Fred Vargas signe des intrigues à contre-courant des thrillers high-tech. © JOËL SAGET/BELGAIMAGE

« Quand sort la recluse », le nouveau polar arachnéen de Fred Vargas

Olivier Van Vaerenbergh
Olivier Van Vaerenbergh Journaliste livres & BD

Pour le grand bonheur de ses lecteurs, Fred Vargas ne se lasse pas du commissaire Adamsberg. Son nouveau polar, en l’espèce arachnéen, se délecte comme une madeleine.

Et Danglard qui craignait que vous ayez changé.  »  » J’ai sans doute empiré, rien de bien grave.  » Il est des retours, et des répétitions, qui plongent les lecteurs dans un bonheur littéraire difficile à exprimer, où l’objectif, paradoxal pour un roman policier, n’est pas tant d’être surpris que conforté dans ses certitudes.

Les enquêtes de l’évanescent Jean- Baptiste Adamsberg suscitent définitivement ce sentiment : seize ans après L’Homme aux cercles bleus, la Française Fred Vargas publie le neuvième roman mettant en scène son célèbre commissaire, sa brigade et ses manières à nulle autre pareilles. On l’avait laissé, dans Temps glaciaires, sur les rives de l’Islande ; on l’y retrouve dans Quand sort la recluse, à l’heure de reprendre l’avion pour Paris, et de se découvrir une nouvelle plaie à gratter. Ou plutôt une piqûre : celle que laisse  » l’araignée recluse  » à ses victimes – trois vieilles personnes en sont mortes du côté de Nîmes, et il faut être un peu tordu pour y voir autre chose qu’une anomalie statistique. Celle, aussi, plus métaphorique, qui meut fondamentalement Adamsberg, à l’image de son voisin Julio qui continue à ressentir la piqûre d’araignée qu’il a eue sur le bras avant de se le faire couper, et à propos de quoi Adamsberg a tiré l’un de ses adages :  » Ne jamais laisser une piqûre en plan, toujours la gratter jusqu’au bout, jusqu’au sang, sauf à risquer d’être démangé toute sa vie.  »

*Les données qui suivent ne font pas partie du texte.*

Lemma buildTaskLine_shape checked text meta id :
  buildTaskLine checked text meta id =
    [45%N; 32%N; 91%N; markOf checked; 93%N; 32%N]
    ++ (seg (cleanedText text) ++ seg (estToken (meta_estMin meta))
        ++ seg (actToken (meta_actMin meta))
        ++ seg (reasonToken (trim (meta_reason meta))))
    ++ taskIdToken id.
Proof.
  unfold buildTaskLine, seg, estToken, actToken, reasonToken, markOf.
  destruct checked, (cleanedText text) as [|b0 B], (meta_estMin meta) as [e|],
    (meta_actMin meta) as [a|], (trim (meta_reason meta)) as [|r0 R];
    cbn [nonEmpty app join_space EST_MARK ACT_MARK REASON_MARK];
    norm_str; cbn [app join_space];
    repeat first [rewrite <- app_assoc | progress cbn [app]]; reflexivity.
Qed.

Lemma startsNonSpace_app a b :
  startsNonSpace a -> (a = [] -> startsNonSpace b) -> startsNonSpace (a ++ b).
Proof. destruct a; simpl; auto. Qed.

Lemma seg_startsNonSpace x : startsNonSpace x -> startsNonSpace (seg x).
Proof. unfold seg. by destruct x. Qed.

Lemma seg_nil x : seg x = [] -> x = [].
Proof. unfold seg. destruct x; [done|]. simpl. by destruct x. Qed.

Lemma seg_dot x : allb dot x = true -> allb dot (seg x) = true.
Proof.
  unfold seg. destruct (nonEmpty x); [|done].
  intros H. by rewrite allb_app, H.
Qed.

Lemma allb_dot_digits s : allb isDigit s = true -> allb dot s = true.
Proof.
  apply allb_impl. intros c Hc. apply nonSpace_dot. by apply isDigit_nonSpace.
Qed.

Lemma estToken_dot v : allb dot (estToken v) = true.
Proof.
  destruct v as [n|]; [|done]. unfold estToken, EST_MARK. norm_str.
  cbn [app allb]. by rewrite allb_dot_digits by apply String__digits.
Qed.

Lemma actToken_dot v : allb dot (actToken v) = true.
Proof.
  destruct v as [n|]; [|done]. unfold actToken, ACT_MARK. norm_str.
  cbn [app allb]. by rewrite allb_dot_digits by apply String__digits.
Qed.

Lemma reasonToken_dot r : allb dot r = true -> allb dot (reasonToken r) = true.
Proof.
  unfold reasonToken. destruct (nonEmpty r); [|done]. intros H.
  unfold REASON_MARK. norm_str. cbn [app allb]. by rewrite H.
Qed.

Lemma estToken_starts v : startsNonSpace (estToken v).
Proof. by destruct v. Qed.

Lemma actToken_starts v : startsNonSpace (actToken v).
Proof. by destruct v. Qed.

Ecrivaine et archéozoologue

Quand sort la recluse, par Fred Vargas, éd. Flammarion, 478 p.
Quand sort la recluse, par Fred Vargas, éd. Flammarion, 478 p.© DR

Certes, ce polar-ci se veut peut-être un peu plus sombre – la brigade va se déchirer, l’adjoint Danglard se barrer – et l’intrigue va faire appel à d’autres références de Vargas, en particulier à sa trilogie écrite entre 1995 et 1997, Les Evangélistes. Mais sa réussite se situe à nouveau dans sa parfaite récurrence : Adamsberg ne change pas (il n’a toujours aucune méthode, mais bien la tête ailleurs, les idées dans le vent et ses deux montres cassées au poignet), et la tribu d’iconoclastes formant sa brigade est à nouveau au rendez-vous : Adrien Danglard,  » tenant de la logique linéaire et de la rationalité  » avec son érudition, sa mauvaise humeur et sa consommation de vin blanc, Violette Retancourt et ses 120 kilos, Froissy et son obsession de la bouffe, Voisenet et ses amours animalières, mais aussi Veyrenc, Mercadet ou Estalère, toujours missionné au café. Les mêmes, et les mêmes repères littéraires que dans Un lieu incertain, L’Armée furieuse ou Pars vite et reviens tard : des intrigues historiques, poétiques et provinciales à contre-courant de la modernité ou des thrillers high- tech, et un talent marqué pour les dialogues, aussi nombreux que drôles. Comme à chaque fois, aussi, l’autre vie de Fred Vargas (Frédérique Audoin- Rouzeau, de son vrai nom) vient fortement influencer l’écrivain : chercheuse au CNRS, titulaire d’un doctorat en histoire sur la peste au Moyen Age, et toujours activement archéozoologue mediéviste, cette Fred-là alimente en sujets et en érudition les récits de cette Fred-ci.